- **To do**: Using the string "exists" as the key, pull each matching line out of the records below.

- **Stored data**:
(** Every exchange of a run belongs to a batch that exists. *)
Lemma run_bound cfg series lastStatusCode new res :
  run cfg series lastStatusCode new res ->
  forall i : nat, (i < length new)%nat ->
    (i * Z.to_nat (WriteBatchSize cfg) < length series)%nat.
Proof.
  induction 1 as [last0 | s last0 err0 Hne Hprep | s last0 req0 r0 code err0 Hne Hprep Hv
                 | s last0 req0 r0 code rest res Hne Hprep Hv Hrun IH]; intros i Hi.
  - simpl in Hi. lia.
  - simpl in Hi. lia.
  - simpl in Hi. replace i with O by lia. destruct s; [done | simpl; lia].
  - destruct i as [|i]; [destruct s; [done | simpl; lia]|].
    simpl in Hi. specialize (IH i ltac:(lia)). rewrite length_drop in IH. simpl. lia.
Qed.

Lemma prepared_unbuilt cfg req err :
  proto_Marshal req = inr err \/
  (exists data, proto_Marshal req = inl data /\
     http_NewRequest "POST" (URLValue_String (WriteBaseEndpoint cfg) +:+ "/api/v1/push")
       (snappy_Encode data) = inr err) ->
  prepared cfg req = inr err.
Proof.
  unfold prepared. intros [-> | (data & -> & ->)]; done.
Qed.

Lemma batch_count_cover (B : Z) series :
  1 <= B -> (length series <= Z.to_nat (batch_count B series) * Z.to_nat B)%nat.
Proof.
  intros HB. pose proof (batch_count_nonneg B series HB) as Hn.
  unfold batch_count, len in *.
  pose proof (Z.mul_succ_div_gt (Z.of_nat (length series) + B - 1) B ltac:(lia)).
  nia.
Qed.

(** *** What the calls of a run put on the wire and return *)

(** When no answer is a redirect, every [Do] is one exchange. *)
Lemma calls_plain cfg series lastStatusCode new res :
  calls cfg series lastStatusCode new res ->
  no_redirects new ->
  run cfg series lastStatusCode new res.
Proof.
  induction 1 as [last | s last err Hne Hprep | s last req hops r code err Hne Hprep Htrips Hout
                 | s last req hops r code rest res Hne Hprep Htrips Hout Hcalls IH];
    intros Hplain.
  - constructor.
  - by constructor.
  - destruct (trips_head _ _ _ _ _ _ Htrips) as (a & tl & -> & Hone).
    destruct Hone as [-> ->]; [by inversion Hplain|].
    apply run_failed; [done | done |]. by destruct a.
  - destruct (trips_head _ _ _ _ _ _ Htrips) as (a & tl & -> & Hone).
    apply Forall_app in Hplain as [Hhops Hrest].
    destruct Hone as [-> ->]; [by inversion Hhops|].
    eapply run_next; [done | done | by destruct a | by apply IH].
Qed.

(** The first exchange of a run carries the request prepared for the first
    batch. *)
Lemma calls_head cfg series lastStatusCode q a rest res :
  calls cfg series lastStatusCode ((q, a) :: rest) res ->
  series ≠ [] /\
  exists req,
    prepared cfg {| Timeseries := take (Z.to_nat (WriteBatchSize cfg)) series |} = inl req /\
    q = on_wire (TenantID cfg) req.
Proof.
  inversion 1 as [| | s last req hops r code err Hne Hprep Htrips Hout
                 | s last req hops r code tl res0 Hne Hprep Htrips Hout Hcalls];
    (split; [done|]); exists req; (split; [done|]);
    destruct (trips_head _ _ _ _ _ _ Htrips) as (a0 & tl0 & Hhops & _);
    by simplify_eq/=.
Qed.

(** After a first exchange answered in the 2xx class the run goes on with
    the next batch. *)
Lemma calls_step cfg series lastStatusCode q resp rest res :
  calls cfg series lastStatusCode ((q, inl resp) :: rest) res ->
  is2xx (StatusCode resp) = true ->
  calls cfg (drop (Z.to_nat (WriteBatchSize cfg)) series) (StatusCode resp) rest res.
Proof.
  intros Hcalls H2. pose proof (is2xx_not_redirect _ H2) as Hfinal.
  inversion Hcalls as [| | s last req hops r code err Hne Hprep Htrips Hout
                      | s last req hops r code tl res0 Hne Hprep Htrips Hout Hnext];
    destruct (trips_head _ _ _ _ _ _ Htrips) as (a0 & tl0 & Hhops & Hone);
    simplify_eq/=; destruct (Hone Hfinal) as [-> ->]; simpl in Hout;
    rewrite classify_2xx in Hout by done; [discriminate|].
  by injection Hout as <-.
Qed.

- **Expected output**:
(** Every exchange of a run belongs to a batch that exists. *)
  (exists data, proto_Marshal req = inl data /\
  exists req,
    (split; [done|]); exists req; (split; [done|]);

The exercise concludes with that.